Partai Solidaritas Indonesia (PSI) meminta Gubernur DKI Jakarta Anies Baswedan meminta pengembalian dana kepada PT Adonara Propertindo atas pembelian tanah di Munjul, Jakarta Timur. Pasalnya, pembelian tanah tersebut kini menjadi salah satu kasus dugaan korupsi yang ditangani Komisi Pemberantasan Korupsi (KPK).
KPK dalam kasus pengadaan tanah di Munjul telah menetapkan mantan Direktur Perumda Sarana Jaya, Yoory C Pinontoan, dan sejumlah pihak dari PT Adonara Propertindo sebagai tersangka.
“Sarana Jaya sudah membayar Rp217 miliar tapi tidak menguasai sertifikat tanah, sehingga bisa dikatakan bahwa ini adalah pengadaan fiktif. Tapi anehnya, Pemprov DKI tidak segera menagih pengembalian uang. Bahkan, lebih aneh lagi, di rapat Komisi B tanggal 23 Agustus 2021, ada wacana bahwa PT Adonara akan mengganti tanah di Munjul dengan tanah di lokasi lain," kata anggota Komisi B DPRD DKI Jakarta dari Fraksi PSI, Eneng Malianasari, dalam keterangannya, Kamis (23/9/2021).
Pemprov DKI diminta blacklist PT Adonara
Eneng mengatakan, seharusnya Pemprov DKI memasukkan PT Adonara yang juga ditetapkan sebagai tersangka ke dalam daftar hitam. Pemprov DKI dinilai terperosok ke lubang yang sama jika terus bertransaksi dengan pihak bermasalah.
“Tidak jelas mengapa PT Adonara tidak mau mengembalikan dalam bentuk uang, entah uangnya sudah habis dipakai atau bagaimana. Apa pun alasannya, kami menolak skema penggantian tanah dari PT Adonara. Pak Anies harus berani menagih kembali uang rakyat Rp217 miliar itu dari PT Adonara," ujarnya.
PT Adonara Propetindo menawarkan tanah ke Sarana Jaya
Ia menjelaskan, kasus ini bermula saat PT Adonara Propertindo menawarkan tanah kepada Sarana Jaya dengan harga Rp. 7,5 juta per meter persegi atau total Rp. 315 miliar. Kemudian, kata Eneng, tercapai kesepakatan harga Rp 5,2 juta per meter persegi dengan total Rp 217 miliar.
Sebelumnya, PT Adonara mengadakan akta jual beli dengan pemilik tanah Kongregasi Suster Cinta Kasih CB dengan harga Rp 2,5 juta per meter persegi atau total Rp 104,8 miliar.

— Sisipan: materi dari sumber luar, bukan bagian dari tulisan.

(** X14. An epoch over a loader without batches raises the [ValueError] of
    [np.vstack]: both [validate_epoch] and [train_epoch] stack the collected
    predictions before they divide the loss by [len(loader)], so neither of
    them ever raises a [ZeroDivisionError], whatever the loader. *)
Theorem epoch_without_batches_raises {Images Parameters : Type}
        (precision_recall_fscore_support :
           ndarray Q -> ndarray Z -> average -> except (npfloat * npfloat * npfloat))
        (accuracy_score : ndarray Q -> ndarray Z -> except npfloat)
        (roc_auc_score : list Q -> list Q -> except npfloat)
        (probabilities : Parameters -> Images -> ndarray Q)
        (criterion : Parameters -> Images -> ndarray Q -> Q)
        (optimizer_step : Parameters -> Images -> ndarray Q -> Parameters)
        (theta : Parameters) :
  Train.validate_epoch precision_recall_fscore_support accuracy_score roc_auc_score
                       probabilities criterion theta []
  = Train.Failed (Train.PyError ValueError)
  /\ Train.train_epoch precision_recall_fscore_support accuracy_score roc_auc_score
                       probabilities criterion optimizer_step theta []
     = Train.Failed (Train.PyError ValueError)
  /\ forall loader : list (Images * ndarray Q),
      Train.validate_epoch precision_recall_fscore_support accuracy_score roc_auc_score
                           probabilities criterion theta loader
      <> Train.Failed Train.ZeroDivisionError
      /\ Train.train_epoch precision_recall_fscore_support accuracy_score roc_auc_score
                           probabilities criterion optimizer_step theta loader
         <> Train.Failed Train.ZeroDivisionError.
Proof.
  split; [reflexivity |]. split; [reflexivity |].
  intros loader. split.
  - unfold Train.validate_epoch. rewrite validate_batches_spec.
    apply epoch_metrics_divides.
    destruct loader; [right; reflexivity | left; discriminate].
  - unfold Train.train_epoch. rewrite train_batches_spec.
    destruct (Train.epoch_metrics _ _ _ _ _ _ _) as [m | e] eqn:E;
      cbn [Train.and_then]; [discriminate |].
    intros [= ->]. revert E. apply epoch_metrics_divides.
    destruct loader as [| [images targets] loader]; [right; reflexivity | left; discriminate].
Qed.

Lemma epoch_without_batches_raises_witness :
  Train.validate_epoch Sklearn.precision_recall_fscore_support Sklearn.accuracy_score
                       Sklearn.roc_auc_score
                       (fun (_ : unit) (images : ndarray Q) => images)
                       (fun _ _ _ => 1%Q) tt []
  = Train.Failed (Train.PyError ValueError)
  /\ Train.validate_epoch Sklearn.precision_recall_fscore_support Sklearn.accuracy_score
                          Sklearn.roc_auc_score
                          (fun (_ : unit) (images : ndarray Q) => images)
                          (fun _ _ _ => 1%Q) tt [(y_pred_2x2, y_true_2x2)]
     <> Train.Failed Train.ZeroDivisionError.
Proof.
  destruct (epoch_without_batches_raises
              Sklearn.precision_recall_fscore_support Sklearn.accuracy_score
              Sklearn.roc_auc_score
              (fun (_ : unit) (images : ndarray Q) => images)
              (fun _ _ _ => 1%Q) (fun _ _ _ => tt) tt) as (Hempty & _ & Hany).
  split; [exact Hempty |]. exact (proj1 (Hany [(y_pred_2x2, y_true_2x2)])).
Defined.

(** X15. What [validate_epoch] reports.  It returns exactly when the
    probabilities of the batches stack, the targets stack, and
    [calculate_metrics] returns on the stacked targets and the stacked
    predictions, which are the probabilities thresholded at 0.5; the loss is
    the sum of the batch losses over the number of batches.
    [calculate_metrics] thresholds once more, which changes nothing: the
    thresholded metrics of the report are those of the probabilities.  The
    [auc] of the report, however, ranks the 0/1 predictions and not the
    probabilities. *)
Theorem validate_epoch_scores_predictions {Images Parameters : Type}
        (precision_recall_fscore_support :
           ndarray Q -> ndarray Z -> average -> except (npfloat * npfloat * npfloat))
        (accuracy_score : ndarray Q -> ndarray Z -> except npfloat)
        (roc_auc_score : list Q -> list Q -> except npfloat)
        (probabilities : Parameters -> Images -> ndarray Q)
        (criterion : Parameters -> Images -> ndarray Q -> Q)
        (theta : Parameters) (val_loader : list (Images * ndarray Q))
        (m : Train.EpochMetrics) :
  (Train.validate_epoch precision_recall_fscore_support accuracy_score roc_auc_score
                        probabilities criterion theta val_loader = Train.Done m
   <-> exists P T : ndarray Q,
       Train.np_vstack (map (fun b => probabilities theta (fst b)) val_loader) = Return P
       /\ Train.np_vstack (map snd val_loader) = Return T
       /\ calculate_metrics precision_recall_fscore_support accuracy_score roc_auc_score
                            T (Train.predictions_of P) = Return (Train.report m)
       /\ Train.loss m
          = (fold_left Qplus
                       (map (fun b => criterion theta (fst b) (snd b)) val_loader) 0
             / inject_Z (Z.of_nat (length val_loader)))%Q)
  /\ (Train.validate_epoch precision_recall_fscore_support accuracy_score roc_auc_score
                           probabilities criterion theta val_loader = Train.Done m ->
      forall P T : ndarray Q,
        Train.np_vstack (map (fun b => probabilities theta (fst b)) val_loader) = Return P ->
        Train.np_vstack (map snd val_loader) = Return T ->
        mean_auc roc_auc_score T (Train.predictions_of P) = Return (auc (Train.report m))
        /\ (Sklearn.raises_only_ValueError roc_auc_score ->
            except_map thresholded
              (calculate_metrics precision_recall_fscore_support accuracy_score
                                 roc_auc_score T P)
            = Return (thresholded (Train.report m)))).
Proof.
  assert (Hiff :
            Train.validate_epoch precision_recall_fscore_support accuracy_score
                                 roc_auc_score probabilities criterion theta val_loader
            = Train.Done m
            <-> exists P T : ndarray Q,
              Train.np_vstack (map (fun b => probabilities theta (fst b)) val_loader)
              = Return P
              /\ Train.np_vstack (map snd val_loader) = Return T
              /\ calculate_metrics precision_recall_fscore_support accuracy_score
                                   roc_auc_score T (Train.predictions_of P)
                 = Return (Train.report m)
              /\ Train.loss m
                 = (fold_left Qplus
                              (map (fun b => criterion theta (fst b) (snd b)) val_loader) 0
                    / inject_Z (Z.of_nat (length val_loader)))%Q).
  { unfold Train.validate_epoch. rewrite validate_batches_spec.
    rewrite epoch_metrics_done. rewrite !app_nil_l.
    rewrite <- (map_map (fun b => probabilities theta (fst b)) Train.predictions_of).
    unfold Train.predictions_of at 1. rewrite np_vstack_map.
    split.
    - intros (P' & T & HP & HT & Hr & _ & Hl).
      destruct (Train.np_vstack (map _ val_loader)) as [P | e]; [| discriminate].
      cbn [except_map] in HP. injection HP as <-.
      exists P, T. split; [reflexivity |]. split; [exact HT |].
      split; [exact Hr | exact Hl].
    - intros (P & T & HP & HT & Hr & Hl). rewrite HP. cbn [except_map].
      exists (Train.predictions_of P), T. split; [reflexivity |].
      split; [exact HT |]. split; [exact Hr |]. split; [| exact Hl].
      apply np_vstack_nonempty in HT. destruct val_loader; [exfalso; apply HT; reflexivity | discriminate]. }
  split; [exact Hiff |].
  intros H P T HP HT. apply Hiff in H as (P' & T' & HP' & HT' & Hr & _).
  assert (P' = P) by congruence. assert (T' = T) by congruence. subst P' T'.
  split.
  - apply (calculate_metrics_fields _ _ _ _ _ _ Hr).
  - intros Hroc.
    rewrite (thresholded_same_binarization _ _ _ T P (Train.predictions_of P)
               (eq_sym (binarize_predictions P)) Hroc).
    rewrite Hr. reflexivity.
Qed.

Lemma validate_epoch_scores_predictions_witness :
  exists m : Train.EpochMetrics,
    Train.validate_epoch Sklearn.precision_recall_fscore_support Sklearn.accuracy_score
                         Sklearn.roc_auc_score
                         (fun (_ : unit) (images : ndarray Q) => images)
                         (fun _ _ _ => 1%Q) tt [(y_pred_2x2, y_true_2x2)]
    = Train.Done m
    /\ except_map thresholded
         (calculate_metrics Sklearn.precision_recall_fscore_support Sklearn.accuracy_score
                            Sklearn.roc_auc_score y_true_2x2 y_pred_2x2)
       = Return (thresholded (Train.report m)).
Proof.
  destruct (Train.validate_epoch
              Sklearn.precision_recall_fscore_support Sklearn.accuracy_score
              Sklearn.roc_auc_score
              (fun (_ : unit) (images : ndarray Q) => images)
              (fun _ _ _ => 1%Q) tt [(y_pred_2x2, y_true_2x2)]) as [m | e] eqn:E;
    [| vm_compute in E; discriminate E].
  exists m. split; [reflexivity |].
  destruct (validate_epoch_scores_predictions
              Sklearn.precision_recall_fscore_support Sklearn.accuracy_score
              Sklearn.roc_auc_score
              (fun (_ : unit) (images : ndarray Q) => images)
              (fun _ _ _ => 1%Q) tt [(y_pred_2x2, y_true_2x2)] m) as [_ H].
  destruct (H E y_pred_2x2 y_true_2x2 eq_refl eq_refl) as [_ Hthr].
  apply Hthr. exact reference_roc_auc_score_raises.
Defined.

(** X16. What [train_epoch] reports.  Batch [k] is scored with the
    parameters left by the optimizer steps on the batches before it: the
    prediction is taken before the step on the batch itself.  The epoch
    returns exactly when these probabilities and the targets stack and
    [calculate_metrics] returns on the thresholded stack; the model is then
    left with the parameters after all steps, and the loss is the sum of the
    batch losses, each taken before its step, over the number of batches. *)
Theorem train_epoch_scores_before_step {Images Parameters : Type}
        (precision_recall_fscore_support :
           ndarray Q -> ndarray Z -> average -> except (npfloat * npfloat * npfloat))
        (accuracy_score : ndarray Q -> ndarray Z -> except npfloat)
        (roc_auc_score : list Q -> list Q -> except npfloat)
        (probabilities : Parameters -> Images -> ndarray Q)
        (criterion : Parameters -> Images -> ndarray Q -> Q)
        (optimizer_step : Parameters -> Images -> ndarray Q -> Parameters)
        (theta theta' : Parameters) (train_loader : list (Images * ndarray Q))
        (m : Train.EpochMetrics) :
  Train.train_epoch precision_recall_fscore_support accuracy_score roc_auc_score
                    probabilities criterion optimizer_step theta train_loader
  = Train.Done (theta', m)
  <-> theta' = Train.parameters_after optimizer_step theta train_loader
       /\ exists P T : ndarray Q,
           Train.np_vstack
             (zip_with (fun th b => probabilities th (fst b))
                       (Train.parameters_at optimizer_step theta train_loader)
                       train_loader) = Return P
           /\ Train.np_vstack (map snd train_loader) = Return T
           /\ calculate_metrics precision_recall_fscore_support accuracy_score
                                roc_auc_score T (Train.predictions_of P)
              = Return (Train.report m)
           /\ Train.loss m
              = (fold_left Qplus
                           (zip_with (fun th b => criterion th (fst b) (snd b))
                                     (Train.parameters_at optimizer_step theta train_loader)
                                     train_loader) 0
                 / inject_Z (Z.of_nat (length train_loader)))%Q.
Proof.
  - unfold Train.train_epoch. rewrite train_batches_spec. rewrite !app_nil_l.
    assert (Hzip : zip_with (fun th b => Train.predictions_of (probabilities th (fst b)))
                            (Train.parameters_at optimizer_step theta train_loader)
                            train_loader
                   = map (array_map (fun p => inject_Z (binarize p)))
                         (zip_with (fun th b => probabilities th (fst b))
                                   (Train.parameters_at optimizer_step theta train_loader)
                                   train_loader)).
    { generalize (Train.parameters_at optimizer_step theta train_loader) as ths.
      induction train_loader as [| b l IH]; intros [| th ths]; cbn; try reflexivity.
      rewrite IH. reflexivity. }
    rewrite Hzip. split.
    + destruct (Train.epoch_metrics _ _ _ _ _ _ _) as [m' | e] eqn:E;
        cbn [Train.and_then]; [| discriminate].
      intros [= <- <-]. split; [reflexivity |].
      apply epoch_metrics_done in E as (P' & T & HP & HT & Hr & _ & Hl).
      rewrite np_vstack_map in HP.
      destruct (Train.np_vstack (zip_with _ _ _)) as [P | e]; [| discriminate].
      cbn [except_map] in HP. injection HP as <-.
      exists P, T. split; [reflexivity |]. split; [exact HT |].
      split; [exact Hr | exact Hl].
    + intros (-> & P & T & HP & HT & Hr & Hl).
      assert (E : Train.epoch_metrics
                    precision_recall_fscore_support accuracy_score roc_auc_score
                    (length train_loader)
                    (fold_left Qplus
                               (zip_with (fun th b => criterion th (fst b) (snd b))
                                         (Train.parameters_at optimizer_step theta
                                                              train_loader)
                                         train_loader) 0%Q)
                    (map (array_map (fun p => inject_Z (binarize p)))
                         (zip_with (fun th b => probabilities th (fst b))
                                   (Train.parameters_at optimizer_step theta train_loader)
                                   train_loader))
                    (map snd train_loader) = Train.Done m).
      { apply epoch_metrics_done. rewrite np_vstack_map, HP. cbn [except_map].
        exists (Train.predictions_of P), T. split; [reflexivity |].
        split; [exact HT |]. split; [exact Hr |]. split; [| exact Hl].
        apply np_vstack_nonempty in HT. destruct train_loader; [exfalso; apply HT; reflexivity | discriminate]. }
      rewrite E. reflexivity.
Qed.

Seiring waktu, Kongregasi Suster Cinta Kasih CB membatalkan penjualan tanah ke PT Adonara. Dengan demikian, PT Adonara tidak bisa memberikan sertifikat tanah kepada Sarana Jaya.
Tanah Munjul berada di zona hijau rekreasi
Selain itu, Eneng mengungkapkan lahan di Munjul berada di zona hijau rekreasi (H.7). Zona merupakan kawasan yang didominasi oleh kawasan hijau untuk fungsi ekologi dan penyerapan.
Artinya di tanah ini hanya bisa didirikan maksimal dua lantai dan tidak boleh ada rumah susun.
Dalam kasus dugaan korupsi lahan di Munjul, KPK telah menetapkan lima tersangka. Selain Yoory, tersangka lainnya adalah Direktur PT Adonara Propertindo Tommy Adrian, Wakil Direktur PT Adonara Propertindo Anja Runtuwene, PT Aldira Berkah Abadi Makmur Rudy Hartono Iskandar, dan korporasi PT Adonara Propertindo.